What the task asks
Starting at the line below holding "assert (Hput : forall" and stopping at the line holding "Lemma cancel_encode_tells m", print every line exactly, both ends included, and leave the rest out.

Start of Block

(** ** The source's events *)
Definition speaks_of m x (e : Event) : Prop := m !! surface e = Some x /\ ordinary e.
Record Sess m s : Prop := {
  sess_pending : forall sf q, pending s !! sf = Some q -> Forall (fun r => speaks_of m (record r).1 (record r).2 /\ surface (record r).2 = sf) q;
  sess_flight : forall b, in_flight s = Some b -> cancelled b = false ->
    m !! surface (batch_event b) = Some (batch_session b) /\ ordinary (batch_event b) /\ surface (batch_event b) = batch_surface b;
}.
Definition ok_record m (r : packet) : Prop :=
  match r with
  | Media _ => True
  | Control (x, SurfaceMessage e) => m !! surface e = Some x /\ ordinary e
  | _ => False
  end.
Definition tells m s s' : Prop := Sess m s -> Sess m s' /\ exists rs, output s' = output s ++ rs /\ Forall (ok_record m) rs.
#[local] Instance tells_po m : PreOrder (tells m).
Proof.
  split.
  - intros s H. split; [done|]. exists []. by rewrite app_nil_r.
  - intros a b c H1 H2 Ha. destruct (H1 Ha) as [Hb (r1 & E1 & O1)]. destruct (H2 Hb) as [Hc (r2 & E2 & O2)]. split; [done|].
    exists (r1 ++ r2). rewrite E2, E1, app_assoc. split; [done|]. by apply list.Forall_app.
Qed.
Lemma tells_given m s s' : (Sess m s -> tells m s s') -> tells m s s'.
Proof. intros H1 H. exact (H1 H H). Qed.
Lemma tells_same m s s' : pending s' = pending s -> in_flight s' = in_flight s -> output s' = output s -> tells m s s'.
Proof.
  intros E1 E2 E3 [H1 H2]. split; [by constructor; rewrite ?E1, ?E2|]. exists []. by rewrite E3, app_nil_r.
Qed.
Lemma quiet_tells m {A} (c : SM A) : always quiet c -> always (tells m) c.
Proof. intros H s. destruct (H s) as [[] ? ?]. by apply tells_same. Qed.
Lemma apart_tells m s s' : apart s s' -> tells m s s'.
Proof. intros [[] []]. by apply tells_same. Qed.
Lemma send_tells m x (e : Event) : speaks_of m x e -> always (tells m) (send_without_buffer x e : SM unit).
Proof.
  intros [Hm [He1 He2]] s. unfold send_without_buffer, bind, lift. destruct (structural e) as [e'| |] eqn:Hs; [|done..].
  apply structural_kind in Hs as (E1 & E2 & E3). intros [H1 H2]. split; [by constructor|]. eexists. split; [done|].
  constructor; [|done]. cbn. rewrite E1. unfold ordinary. by rewrite E2, E3.
Qed.
Lemma queue_event_tells m x (e : Event) : speaks_of m x e -> always (tells m) (queue_event x e : SM unit).
Proof.
  intros He s H. assert (Hq : Forall (fun r => speaks_of m (record r).1 (record r).2 /\ surface (record r).2 = surface e) (queue_of s (surface e))).
  { unfold queue_of. destruct (pending s !! surface e) eqn:Hp; [by eapply sess_pending|constructor]. }
  assert (Hput : forall q, Forall (fun r => speaks_of m (record r).1 (record r).2 /\ surface (record r).2 = surface e) q ->
    forall o, Sess m (set_pending (<[surface e := q]> (pending s)) (if o : bool then set_pending_order (pending_order s ++ [surface e]) s else s))).
  { intros q Hf o. destruct H as [H1 H2]. constructor; [|by destruct o]. intros sf q' Hl.
    assert (Hl' : <[surface e := q]> (pending s) !! sf = Some q') by by destruct o. apply lookup_insert_Some in Hl' as [[<- <-]|[_ Hl']]; [done|by apply H1]. }
  unfold queue_event. destruct (try_push _ _ _ _) as [[q u]|] eqn:Hp; cbn.
  - split; [|exists []; rewrite app_nil_r; by case_bool_decide]. apply Hput. unfold try_push in Hp. destruct (_ && _); [done|].
    injection Hp as Hp. apply (f_equal fst) in Hp. cbn in Hp. subst q. apply insert_event_keeps; [done| |done].
    intros e' b Hs Hc. cbn. unfold speaks_of. rewrite Hs. split; [|done]. split; [apply He|by apply commit_ordinary].
  - split; [exact (Hput _ Hq false)|]. exists []. by rewrite app_nil_r.
Qed.
Lemma drop_tells m sf s : tells m s (set_pending (delete sf (pending s)) s).
Proof.
  intros [H1 H2]. split; [constructor; [|done]|exists []; by rewrite app_nil_r]. cbn. intros i q [_ Hi]%lookup_delete_Some. by apply H1.
Qed.
Lemma mark_tells m sf s : tells m s (mark_cancelled sf (unqueue sf s)).
Proof.
  transitivity (unqueue sf s); [etransitivity; [apply (drop_tells m sf)|by apply tells_same]|]. generalize (unqueue sf s). clear s. intros s [H1 H2].
  destruct (mark_keeps sf s) as (_ & _ & _ & Ho & [Hp _ _]). split; [|exists []; by rewrite app_nil_r].
  constructor; [by rewrite Hp|]. unfold mark_cancelled. destruct (in_flight s) as [b|] eqn:Hb; [|by rewrite Hb].
  case_bool_decide; cbn; [by intros ? [= <-]|]. by rewrite Hb.
Qed.
Lemma cancel_encode_tells m sf time : always (tells m) (cancel_encode sf time : SM unit).
Proof. apply always_bind; [apply _|intros s; apply mark_tells|intros _; apply quiet_tells, retire_surface_quiet]. Qed.
Lemma cancel_surface_tells m sf time : always (tells m) (cancel_surface sf time : SM unit).
Proof. apply always_bind; [apply _|intros s; by apply tells_same|intros _; apply cancel_encode_tells]. Qed.
(** A cancelled surface is gone. *)
Lemma cancel_surface_gone m sf time s s' : cancel_surface sf time s = (s', Ret tt) -> Sess m s -> Sess (delete sf m) s' /\ output s' = output s.
Proof.
  intros Hs H. pose proof (run_always _ _ _ _ _ (cancel_surface_tells m sf time) Hs H) as [[H1 H2] _]. unfold cancel_surface in Hs.
  apply run_bind in Hs as (s0 & u & [= <- _] & Hs). apply cancel_encode_clears in Hs as [[[Hp Hf] _] Ho]. split; [|done].
  constructor.
  - intros i q Hi. assert (Hne : sf <> i) by (intros ->; congruence). eapply list.Forall_impl; [by apply H1|]. intros r [[Hm Ho'] <-].
    split; [|done]. split; [|done]. by rewrite lookup_delete_ne.
  - intros b Hb Hc. destruct (H2 b Hb Hc) as (Hm & Ho' & He). split_and!; [|done..]. rewrite lookup_delete_ne; [done|].
    intros Heq. rewrite (Hf b Hb) in Hc; [done|]. by rewrite <- He, Heq.
Qed.
Lemma submit_or_send_tells m x (e : Event) time : speaks_of m x e -> always (tells m) (submit_or_send_at x e time : SM unit).
Proof.
  intros He. unfold submit_or_send_at, submit_batch. apply always_bind; [apply _|by apply always_id; [apply _|]|intros _].
  apply always_bind; [apply _|apply quiet_tells, prepare_streams_quiet|intros _].
  destruct (event_kind e) eqn:Hk; try by apply send_tells. case_bool_decide; [by apply send_tells|].
  apply always_bind; [apply _| |intros _ s; by apply tells_same]. apply always_bind; [apply _|by apply always_id; [apply _|]|intros cadence].
  apply always_bind; [apply _|apply quiet_tells, prepare_updates_quiet|]. intros [us [|first rest]]; [by apply always_id; [apply _|]|].
  apply always_bind; [apply _|apply quiet_tells, submit_prepared_quiet|]. intros job s [H1 H2]. split; [constructor; [done|]|exists []; by rewrite app_nil_r].
  cbn. intros b [= <-] _. cbn. split_and!; [apply He|done|done].
Qed.
Lemma complete_one_tells m time c : always (tells m) (complete_one time c : SM unit).
Proof.
  intros s. unfold complete_one. match goal with |- tells m s (bind _ ?k _).1 => set (finish := k) end.
  unfold bind, take_in_flight. destruct (in_flight s) as [b|] eqn:Hb; [|done]. intros H.
  pose proof (sess_flight _ _ H b Hb) as Hf. enough (Hk : always (tells m) (finish b)) by (destruct H; apply (Hk (set_in_flight None s)); by constructor).
  subst finish. clear s H Hb. cbn beta zeta. apply always_bind; [apply _|by apply always_id; [apply _|]|intros _].
  apply always_bind; [apply _|apply quiet_tells, apart_quiet, with_application_apart|intros _].
  destruct (cancelled b) eqn:Hc; [apply quiet_tells, retire_generation_quiet|]. destruct (Hf eq_refl) as (Hm & Ho & Hs).
  do 3 (apply always_bind; [apply _|by apply always_id; [apply _|]|intros ?]). destruct (batch_pending b) as [|next rest].
  - apply always_bind; [apply _|by apply always_id; [apply _|]|intros _]. intros s0 [H1 H2]. split; [by constructor|]. eexists. cbn. rewrite <- app_assoc.
    split; [done|]. apply list.Forall_app. split; [apply list.Forall_fmap, list.Forall_true; done|]. by constructor.
  - apply always_bind; [apply _|apply quiet_tells, submit_prepared_quiet|]. intros job s0 [H1 H2]. split; [constructor; [done|]|exists []; by rewrite app_nil_r].
    by intros b' [= <-].
Qed.
Lemma drain_tells m time : always (tells m) (drain time : SM unit).
Proof.
  apply always_bind; [apply _| |intros cs; apply always_for_each; [apply _..|intros c; apply complete_one_tells]].
  intros s. destruct (drain_completions _). by apply tells_same.
Qed.
Lemma pop_tells m sf r rest s : pending s !! sf = Some (r :: rest) -> tells m s (pop_surface sf rest s).
Proof.
  intros Hp H. assert (Hf : in_flight (pop_surface sf rest s) = in_flight s /\ output (pop_surface sf rest s) = output s) by (unfold pop_surface; by destruct rest).
  destruct Hf as [Hf Ho]. destruct H as [H1 H2]. split; [constructor; rewrite ?Hf; [|done]|exists []; by rewrite Ho, app_nil_r].
  intros i q Hq. unfold pop_surface in Hq. destruct rest as [|r' rest]; cbn in Hq; [apply lookup_delete_Some in Hq as [_ Hq]; by apply H1|].
  apply lookup_insert_Some in Hq as [[<- <-]|[_ Hq]]; [|by apply H1]. by apply H1, Forall_cons_1 in Hp as [_ ?].
Qed.
Lemma schedule_loop_tells m fuel time s s' o : schedule_loop fuel time s = Some (s', o) -> tells m s s'.
Proof.
  revert s. induction fuel as [|fuel IH]; intros s Hl; [done|]. cbn [schedule_loop] in Hl.
  destruct (Scheduling.select _ _ _ _ _ _) as [sched chosen]. transitivity (set_scheduler sched s); [by apply tells_same|].
  set (s1 := set_scheduler sched s) in *. destruct chosen as [sel|]; [|by injection Hl as <- _].
  destruct (pending s1 !! sel_surface sel) as [[|r rest]|] eqn:Hp; [etransitivity; [apply drop_tells|by eapply IH]| |by injection Hl as <- _].
  apply tells_given. intros H.
  assert (He : speaks_of m (record r).1 (record r).2) by (by apply (sess_pending _ _ H), Forall_cons_1 in Hp as [[? _] _]).
  etransitivity; [by eapply (pop_tells m)|].
  destruct (submit_or_send_at _ _ _ _) as [s2 r2] eqn:Hrun. etransitivity; [exact (run_always _ _ _ _ _ (submit_or_send_tells m _ _ time He) Hrun)|].
  destruct r2 as [[]| |]; [|by injection Hl as <- _..]. case_bool_decide; [injection Hl as <- _; by apply tells_same|by eapply IH].
Qed.
Lemma schedule_tells m time : always (tells m) (schedule time : SM unit).
Proof.
  intros s. unfold schedule. destruct (schedule_at time s) as [[s' o]|] eqn:Hs; [|done]. cbn. unfold schedule_at in Hs.
  destruct (admission_closed s); [by injection Hs as <- _|by eapply schedule_loop_tells].
Qed.
Lemma enqueue_tells m x (e : Event) time : speaks_of m x e -> always (tells m) (enqueue x e time : SM unit).
Proof.
  intros He. unfold enqueue. apply always_bind; [apply _|apply quiet_tells, apart_quiet, note_event_apart|intros _].
  destruct (is_full_unmap e).
  - intros s. apply tells_given. intros H. assert (Hq : Forall (fun r => speaks_of m r.1 r.2) (records (queue_of s (surface e)))).
    { unfold records, queue_of. apply list.Forall_fmap. destruct (pending s !! surface e) eqn:Hp; [|constructor].
      eapply list.Forall_impl; [by eapply sess_pending|]. by intros r [? _]. }
    unfold bind at 1, gets at 1. revert Hq. generalize (records (queue_of s (surface e))). intros rs Hq. clear H. revert s.
    lazymatch goal with |- forall s, tells m s (?c s).1 => change (always (tells m) c) end.
    apply always_bind; [apply _|intros s; apply drop_tells|intros _].
    apply always_bind; [apply _|apply cancel_encode_tells|intros _]. apply always_bind; [apply _|intros s; by apply tells_same|intros _].
    apply always_bind; [apply _| |intros _; by apply send_tells]. clear - Hq. induction Hq as [|r rs Hr _ IH]; [by apply always_id; [apply _|]|].
    apply always_bind; [apply _| |intros _; exact IH]. unfold send_control. destruct (is_commit r.2); [by apply always_id; [apply _|]|by apply send_tells].
  - apply always_bind; [apply _|by apply always_id; [apply _|]|intros busy].
    assert (Hq : forall b : bool, always (tells m) (if b then queue_event x e else send_without_buffer x e : SM unit)).
    { intros []; [by apply queue_event_tells|by apply send_tells]. }
    destruct (event_kind e); try apply Hq.
    + apply always_bind; [apply _|by apply always_id; [apply _|]|intros []; [by apply queue_event_tells|by apply submit_or_send_tells]].
    + apply always_bind; [apply _|apply cancel_surface_tells|intros _; by apply send_tells].
Qed.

End of Block

Result of the task
  assert (Hput : forall q, Forall (fun r => speaks_of m (record r).1 (record r).2 /\ surface (record r).2 = surface e) q ->
    forall o, Sess m (set_pending (<[surface e := q]> (pending s)) (if o : bool then set_pending_order (pending_order s ++ [surface e]) s else s))).
  { intros q Hf o. destruct H as [H1 H2]. constructor; [|by destruct o]. intros sf q' Hl.
    assert (Hl' : <[surface e := q]> (pending s) !! sf = Some q') by by destruct o. apply lookup_insert_Some in Hl' as [[<- <-]|[_ Hl']]; [done|by apply H1]. }
  unfold queue_event. destruct (try_push _ _ _ _) as [[q u]|] eqn:Hp; cbn.
  - split; [|exists []; rewrite app_nil_r; by case_bool_decide]. apply Hput. unfold try_push in Hp. destruct (_ && _); [done|].
    injection Hp as Hp. apply (f_equal fst) in Hp. cbn in Hp. subst q. apply insert_event_keeps; [done| |done].
    intros e' b Hs Hc. cbn. unfold speaks_of. rewrite Hs. split; [|done]. split; [apply He|by apply commit_ordinary].
  - split; [exact (Hput _ Hq false)|]. exists []. by rewrite app_nil_r.
Qed.
Lemma drop_tells m sf s : tells m s (set_pending (delete sf (pending s)) s).
Proof.
  intros [H1 H2]. split; [constructor; [|done]|exists []; by rewrite app_nil_r]. cbn. intros i q [_ Hi]%lookup_delete_Some. by apply H1.
Qed.
Lemma mark_tells m sf s : tells m s (mark_cancelled sf (unqueue sf s)).
Proof.
  transitivity (unqueue sf s); [etransitivity; [apply (drop_tells m sf)|by apply tells_same]|]. generalize (unqueue sf s). clear s. intros s [H1 H2].
  destruct (mark_keeps sf s) as (_ & _ & _ & Ho & [Hp _ _]). split; [|exists []; by rewrite app_nil_r].
  constructor; [by rewrite Hp|]. unfold mark_cancelled. destruct (in_flight s) as [b|] eqn:Hb; [|by rewrite Hb].
  case_bool_decide; cbn; [by intros ? [= <-]|]. by rewrite Hb.
Qed.
Lemma cancel_encode_tells m sf time : always (tells m) (cancel_encode sf time : SM unit).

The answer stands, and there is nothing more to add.